§ **TASK STATEMENT**
Below are records; copy every line among them that contains the word "length".

§ **SUPPLIED INFORMATION**
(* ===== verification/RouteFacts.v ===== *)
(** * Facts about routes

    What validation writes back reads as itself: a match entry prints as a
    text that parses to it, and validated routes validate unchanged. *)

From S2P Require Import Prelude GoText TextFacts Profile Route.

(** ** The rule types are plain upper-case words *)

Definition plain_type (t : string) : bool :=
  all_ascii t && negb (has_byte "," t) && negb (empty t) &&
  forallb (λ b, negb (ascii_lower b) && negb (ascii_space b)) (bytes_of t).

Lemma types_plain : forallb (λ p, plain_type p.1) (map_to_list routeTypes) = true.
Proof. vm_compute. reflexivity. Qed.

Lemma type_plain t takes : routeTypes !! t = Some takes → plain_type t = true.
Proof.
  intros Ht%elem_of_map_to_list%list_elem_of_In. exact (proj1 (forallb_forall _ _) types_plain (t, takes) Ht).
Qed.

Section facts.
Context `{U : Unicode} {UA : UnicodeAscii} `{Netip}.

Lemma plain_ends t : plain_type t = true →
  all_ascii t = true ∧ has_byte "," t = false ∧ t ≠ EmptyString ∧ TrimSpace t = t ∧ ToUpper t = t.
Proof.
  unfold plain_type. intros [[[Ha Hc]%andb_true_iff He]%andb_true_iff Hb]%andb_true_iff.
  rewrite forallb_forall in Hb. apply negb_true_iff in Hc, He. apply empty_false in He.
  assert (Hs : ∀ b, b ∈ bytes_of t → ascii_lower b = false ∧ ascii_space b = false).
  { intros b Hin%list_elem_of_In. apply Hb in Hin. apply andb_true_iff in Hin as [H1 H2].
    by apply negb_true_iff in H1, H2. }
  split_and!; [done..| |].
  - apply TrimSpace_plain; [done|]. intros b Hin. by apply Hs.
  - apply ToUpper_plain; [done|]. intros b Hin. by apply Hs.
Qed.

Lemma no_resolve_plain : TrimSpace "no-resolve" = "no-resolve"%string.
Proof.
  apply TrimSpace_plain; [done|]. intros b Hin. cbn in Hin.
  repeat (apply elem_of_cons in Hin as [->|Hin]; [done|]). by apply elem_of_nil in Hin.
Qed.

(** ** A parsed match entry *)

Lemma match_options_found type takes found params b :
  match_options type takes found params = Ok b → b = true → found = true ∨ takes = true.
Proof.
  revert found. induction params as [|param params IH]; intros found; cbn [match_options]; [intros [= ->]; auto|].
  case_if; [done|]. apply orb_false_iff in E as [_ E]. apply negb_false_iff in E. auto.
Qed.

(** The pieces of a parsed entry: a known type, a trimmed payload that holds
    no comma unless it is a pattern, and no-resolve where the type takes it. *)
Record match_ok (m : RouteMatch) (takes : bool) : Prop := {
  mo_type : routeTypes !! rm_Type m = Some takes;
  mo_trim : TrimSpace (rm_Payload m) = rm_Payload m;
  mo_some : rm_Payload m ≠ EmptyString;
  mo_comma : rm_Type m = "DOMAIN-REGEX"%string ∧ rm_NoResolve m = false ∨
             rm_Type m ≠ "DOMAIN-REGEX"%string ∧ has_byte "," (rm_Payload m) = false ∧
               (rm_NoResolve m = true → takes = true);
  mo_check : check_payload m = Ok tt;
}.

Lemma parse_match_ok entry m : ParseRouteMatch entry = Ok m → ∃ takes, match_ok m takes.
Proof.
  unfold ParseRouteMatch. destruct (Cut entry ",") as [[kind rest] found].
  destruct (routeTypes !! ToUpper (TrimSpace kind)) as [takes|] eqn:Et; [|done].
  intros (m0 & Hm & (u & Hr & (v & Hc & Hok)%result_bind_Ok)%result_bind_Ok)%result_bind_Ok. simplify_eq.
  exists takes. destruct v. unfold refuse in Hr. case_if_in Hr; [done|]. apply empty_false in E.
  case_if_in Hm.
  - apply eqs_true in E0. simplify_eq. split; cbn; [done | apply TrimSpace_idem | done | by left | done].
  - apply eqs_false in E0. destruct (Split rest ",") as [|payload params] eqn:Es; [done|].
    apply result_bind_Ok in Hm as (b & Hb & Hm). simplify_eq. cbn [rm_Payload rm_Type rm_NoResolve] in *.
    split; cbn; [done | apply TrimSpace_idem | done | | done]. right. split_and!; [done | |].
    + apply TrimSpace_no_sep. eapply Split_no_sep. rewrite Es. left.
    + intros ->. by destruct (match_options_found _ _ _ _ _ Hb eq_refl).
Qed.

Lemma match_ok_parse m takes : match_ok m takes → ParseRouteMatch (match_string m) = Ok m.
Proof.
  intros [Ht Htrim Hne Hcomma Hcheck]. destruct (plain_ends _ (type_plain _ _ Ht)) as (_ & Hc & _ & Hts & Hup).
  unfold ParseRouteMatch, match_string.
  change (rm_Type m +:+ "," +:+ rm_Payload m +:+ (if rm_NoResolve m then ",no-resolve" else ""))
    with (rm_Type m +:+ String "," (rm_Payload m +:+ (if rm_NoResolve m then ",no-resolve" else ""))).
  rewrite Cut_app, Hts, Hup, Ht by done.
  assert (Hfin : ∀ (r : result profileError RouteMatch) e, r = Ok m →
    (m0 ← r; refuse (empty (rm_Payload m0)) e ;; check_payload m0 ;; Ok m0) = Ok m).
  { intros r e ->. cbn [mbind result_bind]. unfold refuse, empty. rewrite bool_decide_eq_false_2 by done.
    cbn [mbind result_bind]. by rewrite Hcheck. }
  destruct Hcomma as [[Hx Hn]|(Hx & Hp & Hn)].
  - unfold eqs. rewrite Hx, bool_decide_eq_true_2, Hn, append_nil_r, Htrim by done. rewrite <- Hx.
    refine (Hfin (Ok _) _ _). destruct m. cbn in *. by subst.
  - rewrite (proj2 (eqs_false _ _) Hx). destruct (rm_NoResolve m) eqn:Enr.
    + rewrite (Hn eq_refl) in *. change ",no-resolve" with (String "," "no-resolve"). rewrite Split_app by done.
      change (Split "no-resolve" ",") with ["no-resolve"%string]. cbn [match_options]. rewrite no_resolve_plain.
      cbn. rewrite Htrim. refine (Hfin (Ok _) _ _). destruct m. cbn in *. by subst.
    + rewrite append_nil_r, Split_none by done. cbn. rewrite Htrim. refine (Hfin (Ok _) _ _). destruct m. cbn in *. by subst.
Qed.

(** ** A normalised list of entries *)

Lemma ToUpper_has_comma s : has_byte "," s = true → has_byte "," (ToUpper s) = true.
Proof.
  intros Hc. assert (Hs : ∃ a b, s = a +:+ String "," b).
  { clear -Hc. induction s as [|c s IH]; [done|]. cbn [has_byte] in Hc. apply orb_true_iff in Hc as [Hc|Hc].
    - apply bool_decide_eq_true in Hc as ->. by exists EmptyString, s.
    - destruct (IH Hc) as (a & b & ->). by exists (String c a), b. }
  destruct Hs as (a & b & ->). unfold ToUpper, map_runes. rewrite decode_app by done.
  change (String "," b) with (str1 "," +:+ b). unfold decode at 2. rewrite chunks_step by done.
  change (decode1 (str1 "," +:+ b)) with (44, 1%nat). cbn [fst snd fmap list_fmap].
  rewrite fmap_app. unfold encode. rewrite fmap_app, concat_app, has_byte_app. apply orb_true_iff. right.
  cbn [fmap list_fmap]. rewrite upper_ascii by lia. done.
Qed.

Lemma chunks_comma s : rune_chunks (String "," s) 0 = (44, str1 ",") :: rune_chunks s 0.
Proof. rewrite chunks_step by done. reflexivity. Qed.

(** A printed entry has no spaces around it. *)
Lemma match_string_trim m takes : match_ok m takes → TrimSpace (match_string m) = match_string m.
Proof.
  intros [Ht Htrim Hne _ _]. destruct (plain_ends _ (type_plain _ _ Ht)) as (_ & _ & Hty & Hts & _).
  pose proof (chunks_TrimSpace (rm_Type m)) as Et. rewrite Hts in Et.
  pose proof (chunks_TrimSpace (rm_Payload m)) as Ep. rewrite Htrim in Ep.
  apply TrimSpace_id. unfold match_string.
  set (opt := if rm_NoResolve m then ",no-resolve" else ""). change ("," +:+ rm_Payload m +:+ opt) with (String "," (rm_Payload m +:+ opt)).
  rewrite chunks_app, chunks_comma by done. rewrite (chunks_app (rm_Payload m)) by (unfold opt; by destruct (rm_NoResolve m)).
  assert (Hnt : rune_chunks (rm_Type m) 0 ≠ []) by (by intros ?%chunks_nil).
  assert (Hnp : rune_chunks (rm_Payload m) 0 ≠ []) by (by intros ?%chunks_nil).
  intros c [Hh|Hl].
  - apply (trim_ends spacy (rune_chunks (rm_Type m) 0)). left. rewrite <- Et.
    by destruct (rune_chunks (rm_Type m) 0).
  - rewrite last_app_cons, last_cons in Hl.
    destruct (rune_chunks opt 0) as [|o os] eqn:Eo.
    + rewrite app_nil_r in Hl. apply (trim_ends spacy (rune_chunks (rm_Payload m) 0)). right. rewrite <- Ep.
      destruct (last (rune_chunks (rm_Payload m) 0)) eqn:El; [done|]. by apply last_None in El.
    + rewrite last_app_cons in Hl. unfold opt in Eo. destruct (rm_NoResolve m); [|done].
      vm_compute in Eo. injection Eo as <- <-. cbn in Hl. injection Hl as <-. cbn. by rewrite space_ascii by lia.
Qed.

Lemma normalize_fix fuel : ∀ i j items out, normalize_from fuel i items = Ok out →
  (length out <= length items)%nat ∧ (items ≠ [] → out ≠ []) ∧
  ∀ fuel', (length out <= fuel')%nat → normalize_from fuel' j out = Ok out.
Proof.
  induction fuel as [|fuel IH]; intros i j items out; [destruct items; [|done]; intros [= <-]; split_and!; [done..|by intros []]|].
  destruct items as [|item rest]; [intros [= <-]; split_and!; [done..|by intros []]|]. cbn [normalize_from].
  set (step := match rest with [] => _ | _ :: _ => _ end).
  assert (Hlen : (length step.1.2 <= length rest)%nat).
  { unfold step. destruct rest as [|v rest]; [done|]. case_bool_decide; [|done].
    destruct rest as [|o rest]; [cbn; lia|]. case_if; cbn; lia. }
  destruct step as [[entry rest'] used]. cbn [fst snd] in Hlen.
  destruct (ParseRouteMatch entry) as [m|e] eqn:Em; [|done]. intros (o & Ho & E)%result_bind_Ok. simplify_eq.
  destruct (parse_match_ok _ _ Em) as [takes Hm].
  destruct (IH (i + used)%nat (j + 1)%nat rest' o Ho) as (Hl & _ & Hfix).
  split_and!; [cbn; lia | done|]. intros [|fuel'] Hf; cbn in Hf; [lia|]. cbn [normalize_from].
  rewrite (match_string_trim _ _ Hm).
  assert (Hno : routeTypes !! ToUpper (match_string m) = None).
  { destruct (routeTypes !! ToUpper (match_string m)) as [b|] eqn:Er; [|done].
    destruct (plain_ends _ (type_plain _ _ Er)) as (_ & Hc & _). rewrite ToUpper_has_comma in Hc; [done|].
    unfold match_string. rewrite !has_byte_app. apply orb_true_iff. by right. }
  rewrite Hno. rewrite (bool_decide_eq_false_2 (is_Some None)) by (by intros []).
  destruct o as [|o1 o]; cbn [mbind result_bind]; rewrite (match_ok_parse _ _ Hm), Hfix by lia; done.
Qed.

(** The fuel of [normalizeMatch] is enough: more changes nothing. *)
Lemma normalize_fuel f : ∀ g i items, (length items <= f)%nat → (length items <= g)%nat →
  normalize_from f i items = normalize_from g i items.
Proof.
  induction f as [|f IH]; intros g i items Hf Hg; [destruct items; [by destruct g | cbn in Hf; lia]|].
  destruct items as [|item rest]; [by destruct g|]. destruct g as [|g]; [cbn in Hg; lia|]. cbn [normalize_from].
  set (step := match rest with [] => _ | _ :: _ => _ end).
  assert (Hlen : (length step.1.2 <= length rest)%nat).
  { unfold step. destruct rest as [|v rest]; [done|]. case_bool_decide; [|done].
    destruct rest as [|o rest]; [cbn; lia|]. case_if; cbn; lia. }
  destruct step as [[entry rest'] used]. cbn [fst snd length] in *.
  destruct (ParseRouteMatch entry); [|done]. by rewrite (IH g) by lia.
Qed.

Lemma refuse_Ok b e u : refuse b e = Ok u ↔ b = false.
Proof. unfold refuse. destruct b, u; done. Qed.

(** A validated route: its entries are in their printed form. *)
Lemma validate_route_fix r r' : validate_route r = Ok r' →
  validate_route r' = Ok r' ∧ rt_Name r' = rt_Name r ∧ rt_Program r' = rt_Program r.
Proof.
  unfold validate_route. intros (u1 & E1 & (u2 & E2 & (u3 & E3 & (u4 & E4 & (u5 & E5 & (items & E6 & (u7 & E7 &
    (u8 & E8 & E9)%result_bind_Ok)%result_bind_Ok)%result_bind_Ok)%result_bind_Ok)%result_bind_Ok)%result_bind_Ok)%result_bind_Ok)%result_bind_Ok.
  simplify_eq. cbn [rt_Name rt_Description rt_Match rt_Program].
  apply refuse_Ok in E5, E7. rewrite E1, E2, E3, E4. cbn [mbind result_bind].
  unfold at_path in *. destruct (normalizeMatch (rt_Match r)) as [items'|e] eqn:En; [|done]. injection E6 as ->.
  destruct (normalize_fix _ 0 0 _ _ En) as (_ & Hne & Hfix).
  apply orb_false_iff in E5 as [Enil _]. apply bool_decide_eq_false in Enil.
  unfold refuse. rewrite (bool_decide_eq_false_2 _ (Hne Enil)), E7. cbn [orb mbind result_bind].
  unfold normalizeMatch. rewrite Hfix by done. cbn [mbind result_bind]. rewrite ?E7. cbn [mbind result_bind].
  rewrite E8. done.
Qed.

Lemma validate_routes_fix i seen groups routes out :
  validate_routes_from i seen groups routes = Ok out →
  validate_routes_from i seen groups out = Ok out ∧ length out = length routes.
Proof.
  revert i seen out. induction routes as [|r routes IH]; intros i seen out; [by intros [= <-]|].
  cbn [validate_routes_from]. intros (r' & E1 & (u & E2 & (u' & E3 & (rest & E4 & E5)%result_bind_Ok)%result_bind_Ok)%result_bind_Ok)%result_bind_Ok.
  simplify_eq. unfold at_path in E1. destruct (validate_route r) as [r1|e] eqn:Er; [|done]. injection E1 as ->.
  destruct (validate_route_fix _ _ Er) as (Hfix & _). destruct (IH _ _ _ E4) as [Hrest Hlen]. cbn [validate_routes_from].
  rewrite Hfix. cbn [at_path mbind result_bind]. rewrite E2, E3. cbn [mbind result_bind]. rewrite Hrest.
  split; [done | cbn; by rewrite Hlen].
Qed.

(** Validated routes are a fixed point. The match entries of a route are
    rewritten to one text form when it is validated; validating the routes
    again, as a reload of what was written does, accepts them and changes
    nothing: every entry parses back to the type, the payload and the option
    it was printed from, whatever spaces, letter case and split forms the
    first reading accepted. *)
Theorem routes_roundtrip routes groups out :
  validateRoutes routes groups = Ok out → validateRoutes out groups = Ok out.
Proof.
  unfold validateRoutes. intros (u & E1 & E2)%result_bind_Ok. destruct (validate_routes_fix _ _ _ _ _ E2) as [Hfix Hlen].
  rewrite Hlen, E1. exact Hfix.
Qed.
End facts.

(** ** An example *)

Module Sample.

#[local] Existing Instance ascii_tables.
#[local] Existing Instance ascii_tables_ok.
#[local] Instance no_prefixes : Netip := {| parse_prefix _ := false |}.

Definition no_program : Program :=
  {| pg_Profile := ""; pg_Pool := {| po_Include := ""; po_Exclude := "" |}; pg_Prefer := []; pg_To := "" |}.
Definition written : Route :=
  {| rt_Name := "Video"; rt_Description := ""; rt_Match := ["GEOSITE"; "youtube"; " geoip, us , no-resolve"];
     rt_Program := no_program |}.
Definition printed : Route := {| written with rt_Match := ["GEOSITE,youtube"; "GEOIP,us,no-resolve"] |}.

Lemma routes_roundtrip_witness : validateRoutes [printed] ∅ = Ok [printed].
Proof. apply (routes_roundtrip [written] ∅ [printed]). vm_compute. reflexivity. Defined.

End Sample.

§ **SOLUTION**
  (length out <= length items)%nat ∧ (items ≠ [] → out ≠ []) ∧
  ∀ fuel', (length out <= fuel')%nat → normalize_from fuel' j out = Ok out.
  assert (Hlen : (length step.1.2 <= length rest)%nat).
Lemma normalize_fuel f : ∀ g i items, (length items <= f)%nat → (length items <= g)%nat →
  assert (Hlen : (length step.1.2 <= length rest)%nat).
  destruct step as [[entry rest'] used]. cbn [fst snd length] in *.
  validate_routes_from i seen groups out = Ok out ∧ length out = length routes.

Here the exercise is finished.